# [Solved] How to burn FreeBSD ISO files to usb drives?



## First_Law_of_Unix (Aug 20, 2022)

Sadly Balena Etcher not available for FreeBSD making it super easy to burn iso images to USB drives all automatically with few clicks of buttons.

However I couldn’t find any information on how to burn FreeBSD iso to a usb external drive from a FreeBSD host.

I have tried DD command and iso doesn’t boot.

Are there any GUI iso burners for USB drives that works for FreeBSD?

I have installed unetbootin and it does not show any connected USB drives.

Using FreeBSD 13.1 OS and would like to burn a FreeBSD 13.1 iso to a usb external SSD drive.

I would rather use ISO files than img files since iso files have more packages than img files.

Thanks


----------



## Alexander88207 (Aug 20, 2022)

Hello,

it should work with dd, its described in the handbook and it works for me since i use FreeBSD and know about it even with iso files.









						Chapter 2. Installing FreeBSD
					

Guide about how to install FreeBSD, the minimum hardware requirements and supported architectures, how to create the installation media, etc




					docs.freebsd.org


----------



## zirias@ (Aug 20, 2022)

Alexander88207 yes, this is for actual "harddisk" images. The OP wants to use an ISO image on an external harddisk. This won't work without additional trickery, as the booting mechanism for optical media differs a lot.
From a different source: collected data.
Definition star_flags (w : amount) (fl : Z) : Z :=
  match w with Star z => if decide (s32 z < 0) then Z.lor fl PRINT_F_MINUS else fl | _ => fl end.

(** A whole width, from the first character that is not a flag *)
Lemma walk_width cf fl p wd f s : width_ok wd = true -> starts not_amount f ->
  args s = amount_args wd ++ args (put_args (drop (length (amount_args wd)) (args s)) s) ->
  rtc one (in_front PRINT_S_WIDTH cf fl 0 p (width_text wd +:+ f), s)
          (in_front PRINT_S_DOT cf (star_flags wd fl) (width_value wd) p f,
           put_args (drop (length (amount_args wd)) (args s)) s).
Proof.
  intros Hw Hf Ha. destruct wd as [| ds | z]; cbn [width_text amount_args length drop] in *.
  - destruct s. by apply walk_to_dot.
  - apply andb_true_iff in Hw as [[Hds Hmax%bool_decide_eq_true]%andb_true_iff _].
    etransitivity; [by apply walk_width_digits |]. destruct s. by apply walk_to_dot.
  - apply bool_decide_eq_true in Hw. pose proof (s32_range z) as Hr. cbn in Ha.
    change ("*" +:+ f)%string with (String "*" f).
    apply rtc_once. split; [done |]. cbn. unfold step_width. cbn [ch].
    change (ISDIGIT "*") with false. rewrite (decide_True (P := "*"%char = "*"%char)) by done.
    rewrite (bind_ret _ _ _ _ _ (va_int_run _ _ _ Ha)). cbn [args put_args].
    destruct (decide (s32 z < 0)) as [Hneg | Hpos].
    + unfold as_int. rewrite decide_True by (unfold INT_MIN, INT_MAX in *; lia). rewrite bind_assoc.
      rewrite (bind_ret _ _ _ _ _ (mret_run _ _)), (bind_ret _ _ _ _ _ (mret_run _ _)).
      rewrite fetch_then with (f := f) by done. rewrite Z.abs_neq by lia.
      by destruct f.
    + rewrite (bind_ret _ _ _ _ _ (mret_run _ _)).
      rewrite fetch_then with (f := f) by done. rewrite Z.abs_eq by lia.
      by destruct f.
Qed.
(** Lines 285-300: the engine runs; a rejection is kept in [err] and the
    output of the engine is read from it. *)
Definition simulating (o : Oracle) (t : string) (w : World)
    : Locals * option Err * World :=
  let d := o_doom o in
  let w := if doom_render d then emit (EvWrite Tmp t "render.mp4") w else w in
  let w := if doom_save d then emit (EvWrite Tmp t "doomsav0.dsg") w else w in
  match doom_exit d with
  | None => ({| err := None; err2 := None; stdout := doom_stdout d |}, None, w)
  | Some e =>
      match e_stdout e with
      | Some out => ({| err := Some e; err2 := None; stdout := out |}, None, w)
      | None =>
          ({| err := Some e; err2 := None; stdout := "" |},
           Some (plain_error "TypeError"), w)
      end
  end.

(** Lines 304-313: the archival video of the entry. *)
Definition concatenating (o : Oracle) (j : Job) (t : string) (w : World)
    : option Err * World :=
  if truthy (save j) then
    match o_write_concat o with
    | Some e => (Some e, w)
    | None =>
        let w := emit (EvWrite Tmp t "concat.txt") w in
        match o_ffconcat o with
        | Some e => (Some e, w)
        | None =>
            let w := emit (EvWrite Tmp t "concat.mp4") w in
            match o_fftrim o with
            | Some e => (Some e, w)
            | None => (None, emit (EvWrite Cache (cacheKey j) "output.mp4") w)
            end
        end
    end
  else if has_file t "render.mp4" (tmp w)
  then (None, emit (EvRename t "render.mp4" (cacheKey j) "output.mp4") w)
  else (Some (plain_error "ENOENT"), w).

(** Lines 326-327: the failure that is taken for a lost race. *)
Definition raceCollision (e : Err) : bool :=
  match e_stdout e with
  | None => false
  | Some out => includes out "already exists. Overwrite?"
  end.

(** Lines 315-328: the preview of the entry. *)
Definition transcoding (o : Oracle) (j : Job) (w : World)
    : option Err * World :=
  match o_ffwebp o with
  | None => (None, emit (EvWrite Cache (cacheKey j) "output.webp") w)
  | Some e => if raceCollision e then (None, w) else (Some e, w)
  end.

(** Line 335: the snapshot moves from the scratch directory into the
    entry. *)
Definition promoting (j : Job) (t : string) (w : World)
    : option Err * World :=
  if has_file t "doomsav0.dsg" (tmp w)
  then (None, emit (EvRename t "doomsav0.dsg" (cacheKey j) "doomsav0.dsg") w)
  else (Some (plain_error "ENOENT"), w).

Definition no_locals : Locals := {| err := None; err2 := None; stdout := "" |}.

Definition set_err2 (e : Err) (l : Locals) : Locals :=
  {| err := err l; err2 := Some e; stdout := stdout l |}.

(** Lines 280-335: the [try] block; the second component is the exception
    it ends with, if any. *)
Definition tryBlock (o : Oracle) (j : Job) (t : string) (w : World)
    : Locals * option Err * World :=
  match forging o j t w with
  | (Some e, w) => (no_locals, Some e, w)
  | (None, w) =>
      match simulating o t w with
      | (l, Some e, w) => (l, Some e, w)
      | (l, None, w) =>
          match concatenating o j t w with
          | (Some e, w) => (set_err2 e l, Some e, w)
          | (None, w) =>
              match transcoding o j w with
              | (Some e, w) => (set_err2 e l, Some e, w)
              | (None, w) =>
                  match promoting j t w with
                  | (Some e, w) => (l, Some e, w)
                  | (None, w) => (l, None, w)
                  end
              end
          end
      end
  end.

(** Lines 340-342: the record written to the error log. *)
Definition err_str (e : option Err) : string :=
  match e with
  | None => ""
  | Some e =>
      match e_stdout e, e_stderr e with
      | Some out, Some errout => out +:+ nl +:+ errout
      | _, _ => e_message e
      end
  end.

Definition errstr (o : Oracle) (retry : bool) (l : Locals) : string :=
  "[" +:+ o_now o +:+ "] retry = " +:+ (if retry then "true" else "false")
  +:+ nl +:+ err_str (err l) +:+ nl +:+ err_str (err2 l) +:+ nl +:+ nl.

Definition error_response : Response :=
  {| body := BFile "messages/error.webp"; status := 200;
     headers := NOCACHE_HEADERS |}.

(** Lines 353-357: the [finally] block, in runs where [fs.rm(tmp)]
    succeeds; [finallyBlock_io] has its rejection. *)
Definition finallyBlock (o : Oracle) (t : string) (w : World)
    : Outcome unit * World :=
  clearOldCache (o_disk o) (emit (EvRm Tmp t) w).

(** Lines 359-367: the transition image and the statistics, in runs where
    [fs.copyFile] succeeds, which needs the directory of the entry;
    [epilogue_io] has its rejection. *)
Definition epilogue (o : Oracle) (j : Job) (l : Locals) (w : World) : World :=
  let w :=
    if includes (stdout l) "DOOMCORD G_ExitLevel" && o_mapinfo o
    then emit (EvWrite Cache (cacheKey j) "output.webp") w
    else w in
  let w :=
    {| cache := cache w; tmp := tmp w; errors_log := errors_log w;
       stats_txt := stats_txt w; requestCount := requestCount w;
       renderCount := renderCount w + 1; trace := trace w |} in
  emit (EvStats ("requests: " +:+ toString (JInt (requestCount w)) +:+ nl
                 +:+ "renders: " +:+ toString (JInt (renderCount w)))) w.

Definition count_request (w : World) : World :=
  {| cache := cache w; tmp := tmp w; errors_log := errors_log w;
     stats_txt := stats_txt w; requestCount := requestCount w + 1;
     renderCount := renderCount w; trace := trace w |}.

Definition webp_response (j : Job) : Response :=
  {| body := BFile (outputPathWEBP j); status := 200;
     headers := NOCACHE_HEADERS |}.

(** Lines 267-270: the directory of the entry is created when missing, in
    runs where [fs.mkdir(cachePath)] succeeds; [ensureDir_io] has its
    rejection. *)
Definition ensureDir (o : Oracle) (j : Job) (w : World) : World :=
  if negb (exists_entry (cacheKey j) (cache w))
  then emit (EvMkdir Cache (cacheKey j) (o_birth o)) w
  else w.

(** Lines 278-357: the [try] statement with its [catch] and [finally]
    blocks.  [again] is the handler called once more with
    [retry = true].  The result is [Ret (Some r)] when the handler returns
    [r] from the [catch] block and [Ret None] when control leaves the
    statement at its end.  This is the statement in runs where
    [fs.appendFile] and [fs.rm(tmp)] succeed; [render_io] has their
    rejections. *)
Definition render (o : Oracle) (retry : bool) (j : Job) (t : string)
    (again : World -> Outcome Response * World) (w : World)
    : Outcome (option Response * Locals) * World :=
  let '(l, thrown, w) := tryBlock o j t w in
  let '(completion, w) :=
    match thrown with
    | None => (Ret None, w)
    | Some _ =>
        let w := emit (EvAppendLog (errstr o retry l)) w in
        if retry then (Ret (Some error_response), w)
        else
          match again w with
          | (Ret r, w) => (Ret (Some r), w)
          | (Throw e, w) => (Throw e, w)
          | (NoFuel, w) => (NoFuel, w)
          end
    end in
  match finallyBlock o t w with
  | (Throw e, w) => (Throw e, w)
  | (NoFuel, w) => (NoFuel, w)
  | (Ret _, w) =>
      match completion with
      | Ret r => (Ret (r, l), w)
      | Throw e => (Throw e, w)
      | NoFuel => (NoFuel, w)
      end
  end.

(** [handleRequest(req, retry)]; [env retry] is the oracle of the
    invocation with that flag, [fuel] bounds the depth of the recursion.
    The calls outside of the five stages ([fs.mkdir], [fs.rm],
    [fs.appendFile], [fs.copyFile]) succeed here; [handleRequest_io] below
    has their rejections, and [handleRequest_io_agrees] relates the two. *)
Fixpoint handleRequest (fuel : nat) (env : bool -> Oracle) (req : Request)
    (retry : bool) (w : World) : Outcome Response * World :=
  match fuel with
  | O => (NoFuel, w)
  | S fuel' =>
      let o := env retry in
      if negb (checkRequestOrigin req)
      then (Ret {| body := BText "Forbidden"; status := 403; headers := [] |}, w)
      else
        let w := count_request w in
        let path := pathname req in
        match staticResponse path with
        | Some r => (Ret r, w)
        | None =>
            let j := job_of path in
            if negb (has_file (cacheKey j) "output.webp" (cache w)) then
              match createTempDir (o_tmpnames o) (o_birth o) w with
              | None => (NoFuel, w)
              | Some (t, w) =>
                  if truthy (save j)
                     && negb (has_file (saveKey j) "doomsav0.dsg" (cache w))
                  then
                    (Ret {| body := BText ""; status := 500;
                            headers := NOCACHE_HEADERS |},
                     emit (EvRm Tmp t) w)
                  else
                    match render o retry j t
                            (handleRequest fuel' env req true)
                            (ensureDir o j w) with
                    | (Ret (Some r, _), w) => (Ret r, w)
                    | (Ret (None, l), w) =>
                        (Ret (webp_response j), epilogue o j l w)
                    | (Throw e, w) => (Throw e, w)
                    | (NoFuel, w) => (NoFuel, w)
                    end
              end
            else (Ret (webp_response j), w)
        end
  end.

(** The world in which the [try] block of an invocation starts, with the
    scratch directory it uses; [None] when the invocation answers before
    (static answer, cache hit, continuity failure). *)
Definition entersTry (o : Oracle) (req : Request) (w : World)
    : option (string * World) :=
  let j := job_of (pathname req) in
  match staticResponse (pathname req) with
  | Some _ => None
  | None =>
      if has_file (cacheKey j) "output.webp" (cache w) then None
      else
        match createTempDir (o_tmpnames o) (o_birth o) (count_request w) with
        | None => None
        | Some (t, w1) =>
            if truthy (save j)
               && negb (has_file (saveKey j) "doomsav0.dsg" (cache w1))
            then None
            else Some (t, ensureDir o j w1)
        end
  end.
(* ===== verification/Frames.v ===== *)
(** * The tunnel's wire formats

    internal/tunnel: control frames (protocol.go), stream errors
    (streamerr.go), egress replies and exit targets (egress.go), datagram
    frames (datagram.go). Every format is a writer and a reader of the code;
    [Framing] is the contract between the two ends of a stream, and the
    theorems about sequences of messages are proved once against it. *)
From S2P Require Import Prelude GoIO.
Open Scope go_scope.

(** ** The contract of a self-delimiting format *)

Record Framing (T : Type) := mkFraming {
  fr_wf : T -> Prop;
  fr_encode : T -> list byte;
  fr_decode : RD T;
  fr_decode_encode : forall t k e, fr_wf t ->
    fr_decode (mkReader (fr_encode t ++ k) e) = (Ok t, mkReader k e);
  fr_decode_sound : forall r t r', fr_decode r = (Ok t, r') ->
    fr_wf t /\ rd_data r = fr_encode t ++ rd_data r' /\ rd_end r' = rd_end r
}.
Arguments fr_wf {T} f t.
Arguments fr_encode {T} f t.
Arguments fr_decode {T} f r.
Arguments fr_decode_encode {T} f.
Arguments fr_decode_sound {T} f.

Section FramingLaws.
Context {T : Type} (F : Framing T).

(** Reading [n] messages one after the other. *)
Fixpoint read_many (n : nat) : RD (list T) :=
  match n with
  | O => rd_ret []
  | S n' => read t <- fr_decode F; read ts <- read_many n'; rd_ret (t :: ts)
  end.

Definition encode_all (ts : list T) : list byte := concat (map (fr_encode F) ts).

Lemma read_many_encode ts k e :
  Forall (fr_wf F) ts ->
  read_many (length ts) (mkReader (encode_all ts ++ k) e) = (Ok ts, mkReader k e).
Proof.
  induction 1 as [|t ts Ht _ IH]; [done|].
  unfold encode_all in *. cbn [read_many length map concat]. unfold rd_bind.
  rewrite <- app_assoc, fr_decode_encode by done. by rewrite IH.
Qed.

Lemma read_many_sound n r ts r' :
  read_many n r = (Ok ts, r') ->
  length ts = n /\ Forall (fr_wf F) ts /\ rd_data r = encode_all ts ++ rd_data r'.
Proof.
  revert r ts. induction n as [|n IH]; intros r ts; simpl; [by intros [= <- <-]|].
  unfold rd_bind. destruct (fr_decode F r) as [[t|e] r1] eqn:E1; [|done].
  destruct (read_many n r1) as [[ts'|e] r2] eqn:E2; [|done].
  unfold rd_ret. intros [= <- <-].
  apply fr_decode_sound in E1 as (? & Hd & _). apply IH in E2 as (? & ? & Hd2).
  unfold encode_all in *. simpl. rewrite Hd, Hd2, app_assoc. auto.
Qed.

(** Messages are uniquely delimited: no encoding is a prefix of another. *)
Lemma encode_prefix_free t1 t2 k1 k2 :
  fr_wf F t1 -> fr_wf F t2 ->
  fr_encode F t1 ++ k1 = fr_encode F t2 ++ k2 -> t1 = t2 /\ k1 = k2.
Proof.
  intros H1 H2 E. pose proof (fr_decode_encode F t1 k1 EOF H1) as D1.
  rewrite E, fr_decode_encode in D1 by done. by simplify_eq.
Qed.

(** A stream that ends inside a message yields an error, never a message. *)
Lemma decode_truncated t k e :
  fr_wf F t -> k `prefix_of` fr_encode F t -> k <> fr_encode F t ->
  exists err r', fr_decode F (mkReader k e) = (Fail err, r').
Proof.
  intros Ht [m Hm] Hne.
  destruct (fr_decode F (mkReader k e)) as [[t'|err] r'] eqn:E; [exfalso|by eauto].
  apply fr_decode_sound in E as (Ht' & Hk & _). simpl in Hk. subst k.
  destruct (encode_prefix_free t' t (rd_data r' ++ m) []) as [-> Hnil]; auto.
  { by rewrite app_nil_r, Hm, app_assoc. }
  apply app_eq_nil in Hnil as [Hr _]. apply Hne. by rewrite Hr, app_nil_r.
Qed.
End FramingLaws.

Lemma ltb_false_le a b : (a <? b)%Z = false <-> (b <= a)%Z.
Proof. apply Z.ltb_ge. Qed.

(** ** Control frames: protocol.go *)
Module Protocol.
Definition maxFrameSize : Z := Z.shiftl 1 20.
I wonder about the usecase though. "More packages"?


----------



## Alexander88207 (Aug 20, 2022)

zirias@ said:


> I wonder about the usecase though. "More packages"?



I guess that he means the packages that are available offline to install from the dvd image for example.


----------



## Profighost (Aug 20, 2022)

Alexander88207 said:


> it should work with dd


yes, if it's a HDD or an USB-Stick.
Since First_Law_of_Unix only said


First_Law_of_Unix said:


> usb external drive


not specifying it exactly, he also could mean a SSD.

dd should not be first choice on SSDs.
It works though,
BUT
It lasts
and your losing too much life-time.

Since one cannot just overwrite a SSD (because of internal storage management),
the drive needs to b_e completely_ erased first.
Even if this also could be done with dd it's not recommended to do so
because you're wasting (many) unneccessary writing cycles.

Better use camcontrol()
"restoring it to factory default write performance" (incomparbly faster [few seconds] than using dd [several hours])
(ensure to set security settings first)


----------



## CuatroTorres (Aug 20, 2022)

Did you download the correct image for the chosen medium? Does dd have enough space on the usb stick?
Plug in the usb and run dmesg to identify the drive. Then:



> # dd if=FreeBSD-13.1-RELEASE-amd64-memstick.img of=/dev/da0 bs=1m conv=sync











						FreeBSD 13.1 Release Information
					

FreeBSD is an operating system used to power modern servers, desktops, and embedded platforms.




					www.freebsd.org
				






First_Law_of_Unix said:


> I would rather use ISO files than img files since iso files have more packages than img files.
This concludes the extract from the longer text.